If God is merciful, why does the Bible contain threats?

The Bible draws a portrait of a God who is Love and who wants human beings to have life in fullness. Although this conviction comes to us through Jesus Christ, it is already found throughout the Scriptures of Israel. The Bible begins with the story of creation, placing at center-stage a God who, far from keeping back what he has for himself, desires to share everything with other beings that he will call into existence. After this we find the heart of the faith of Israel, the epic of the God who liberates a group of slaves and makes them into his own people, called to be, by the quality of their life together, a sign of his presence and compassion in the midst of creation.

What is more, God never abandons his loving designs. When his people turn away from him, God keeps looking for ways to set them back on the right road. Always ready to forgive, and in this way different from human beings (see Isaiah 55:6-9), God shows himself to be “the God of mercy and compassion, slow to anger, overflowing with loving-kindness and faithfulness” (Psalm 86:15).

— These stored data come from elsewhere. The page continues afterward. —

Lemma busy_key_keeps_history_witness :
  let t := Web.feed (Legacy.typed "antec login" ++ ["b"; "o"; "b"])
             (Web.startPortfolio
                (Web.mounted (AuthContext.initialProvider (AuthClient.mkStorage true ∅)))) in
  Web.isAuthProcessing t = true
  /\ Web.currentLine t = "bob"
  /\ Web.commandHistory (Web.onData CR t) = ["antec login"].
Proof.
  cbv zeta.
  assert (Hp : Web.isAuthProcessing
                 (Web.feed (Legacy.typed "antec login" ++ ["b"; "o"; "b"])
                    (Web.startPortfolio
                       (Web.mounted
                          (AuthContext.initialProvider (AuthClient.mkStorage true ∅)))))
               = true) by (vm_compute; reflexivity).
  split; [exact Hp|]. split; [vm_compute; reflexivity|].
  rewrite (proj1 (proj1 busy_key_keeps_history CR _ Hp)).
  vm_compute. reflexivity.
Defined.

(** X30: while a password field is current, a typed text chunk goes to the
    password buffer only: the dispatcher's current line is untouched, the
    history is untouched, and the screen receives a single mask character
    instead of the text. *)
Theorem password_keystrokes_are_masked (data : string) (t : Web.Terminal) :
  let f := Form.form (AuthCmd.formHandler (Web.authHandler t)) in
  Web.terminalReady t = true ->
  AuthCmd.isProcessing (Web.authHandler t) = true ->
  Form.isActive f = true ->
  Form.pw_isActive (Form.passwordInput f) = true ->
  printable data = true ->
  let t' := Web.onData data t in
  let f' := Form.form (AuthCmd.formHandler (Web.authHandler t')) in
  Web.currentLine t' = Web.currentLine t
  /\ Web.commandHistory t' = Web.commandHistory t
  /\ Web.screen t' = (Web.screen t ++ [Write Shared.PASSWORD_MASK])%list
  /\ Form.password (Form.passwordInput f')
     = Form.password (Form.passwordInput f) ++ data.
Proof.
  cbv zeta. intros Hr Hp Ha Hpw Hd.
  pose proof (CollectorFacts.handleInput_printable_eq data
                (AuthCmd.formHandler (Web.authHandler t)) Ha Hpw Hd) as E.
  unfold Web.onData. rewrite Hr. cbn [negb].
  unfold AuthCmd.handleInput. rewrite Hp. cbn [negb].
  unfold Form.isFormActive. rewrite Ha.
  rewrite (callForm_quiet _ _ _ _ E) by reflexivity.
  cbn. auto.
Qed.
(** * StackHub front end: form validation and submission handlers

    A shallow embedding of the validation functions and the asynchronous
    submit handlers of the four form pages (launchpad, marketplace,
    staking, services) and of the [useFormValidation] hook, followed by
    the properties proved about them.

    - JavaScript strings are sequences of UTF-16 code units ([list N]).
    - JavaScript numbers are IEEE 754 binary64 values, through the
      executable specification [SpecFloat] of the standard library.
    - A React component's state is a record; a state setter is a function
      on that record; a validator, which sets an error and returns a
      boolean, is a computation in a small state monad.
    - An [async] handler with one [await] is a value of type [run]: it
      either finishes without calling the external action, or suspends
      with the call it made and the continuation that runs at settlement. *)

From Stdlib Require Import ZArith NArith List Bool Ascii String Lia.
From Stdlib Require Import Floats.SpecFloat.
From stdpp Require Import base option list gmap strings.

Local Open Scope N_scope.

(* ================================================================== *)
(** * JavaScript strings *)
(* ================================================================== *)

Module JS.

(** A string is its sequence of UTF-16 code units. *)
Definition jsstring : Type := list N.

(** The code units of an ASCII literal. *)
Definition js (s : string) : jsstring :=
  List.map N_of_ascii (list_ascii_of_string s).

(** [value.length] *)
Definition strlen (s : jsstring) : N := N.of_nat (List.length s).

(** A string is truthy when it is not empty: [!!s], and [!s] is its
    negation. *)
Definition truthy (s : jsstring) : bool :=
  match s with [] => false | _ :: _ => true end.

(** ECMAScript WhiteSpace and LineTerminator code points: what
    [String.prototype.trim], the prefix skipping of [parseInt] and
    [parseFloat], and the regular-expression class [\s] recognise. *)
Definition isWhiteSpace (c : N) : bool :=
  (c =? 9) || (c =? 10) || (c =? 11) || (c =? 12) || (c =? 13) ||
  (c =? 32) || (c =? 160) || (c =? 5760) ||
  ((8192 <=? c) && (c <=? 8202)) ||
  (c =? 8232) || (c =? 8233) || (c =? 8239) || (c =? 8287) ||
  (c =? 12288) || (c =? 65279).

But if God is described as “slow to anger,” does that mean he can sometimes get angry? During Israel’s journey through the wilderness, we read that, on several occasions, “God’s anger flared up against his people” who were disobedient (Numbers 11:33; cf. 11:1; 12,9). Moreover, in the books of the prophets, we sometimes see these men of God rise up against the wrongdoings of the nation with vigor and even indignation. Today, in any case, it is hard for people to see how threats and anger can go hand in hand with a God of mercy and forgiveness.

We should not, however, see God’s “anger” as diametrically opposed to his forgiveness, but rather as two sides of one and the same coin. The notion of “anger” or “wrath” is used to emphasize the fact that God’s love cannot tolerate anything that hinders life or destroys it, in short what we call evil. If God truly loves, he cannot remain indifferent at seeing that love flouted, rejected, because in so doing he would have to resign himself to the fact that his intention to give us the fullness of life is not going to succeed.
When the Bible presents us with words that are apparently harsh, they should be interpreted as a cry from God’s – or his spokesperson’s – heart to emphasize the consequences of rejecting a love which is nonetheless always offered. Far from contradicting love, what is called “God’s anger” is paradoxically an expression of that love, insofar as it is temporarily foiled by human freedom. But then the question arises: if God is Love, must not that love in the end overcome all the resistances to it? The true problem, then, is not to know whether there is anger in God, but how that anger can achieve its end, eliminating evil without doing violence to the freedom of the other.

Does the Gospel enable us to solve the dilemma of a love that is refused?

The biblical vision of God seems to set us before a dilemma: on the one hand all God can do is love, and on the other he cannot tolerate evil. To express it in the language of the Bible, divine love seems fated to split into two parts, mercy and anger, without one of them ever completely covering the other.

The experience of the prophets shows a way out of this dilemma. First of all Hosea, obliged to marry an unfaithful woman. Wounded by the infidelity of his wife, the prophets threatens her, but he quickly realizes that because of his love for her, in hurting her he would hurt himself just as much, or even more. He thus comes to realize that what human beings experience as divine anger is in fact only the outer face of God’s own suffering at seeing his love rejected.

The prophet Jeremiah continues along these lines. Confronted with the refusal of the nation to listen to the warnings he is called to proclaim in God’s name, Jeremiah is torn apart in his own flesh by the opposition between the two: “Let my eyes run with tears night and day, without ceasing, for the virgin daughter, my people, is wounded with a great wound” (14:17). He becomes, by the pain and sadness in his heart, the link between his compatriots and his God.

One more step, and we come to the mysterious figure of the Lord’s Servant (Isaiah 53). Just like Jeremiah, this innocent individual, sent by God, takes upon himself the suffering that the guilty are unable to admit; but even more, by assuming that unacknowledged suffering he brings them healing. It is as if forgiveness can only reach its goal if it does not descend from on high but rather comes from below, if it is expressed by a solidarity lived out with the wrongdoers, that goes to the very end.

This evolution gives us the key to understanding the fate of Jesus: “Christ suffered for you (…) though he committed no evil. When abused, he did not abuse in return; when he suffered, he did not threaten, but entrusted himself to the One who judges justly. He himself bore our faults in his body on the cross so that, dead to our faults, we might live for righteousness. By his wounds you have been healed” (1 Peter 2:21-24).

In Christ’s gift of his life we thus glimpse what Saint John, in a magnificent shorthand expression, calls “the wrath of the Lamb” (Revelation 6:16). If “divine anger” is another name for the passion of a rejected love, then that love can achieve its aim only if it fully assumes the consequences of such a rejection. Anger must thus turn into solidarity in suffering, becoming indistinguishable from the utmost of mercy. Offering no resistance to evil, Christ swallows it up in an abyss of goodness. Death loses its sting (see 1 Corinthians 15:54-57) in order to become a road to Life.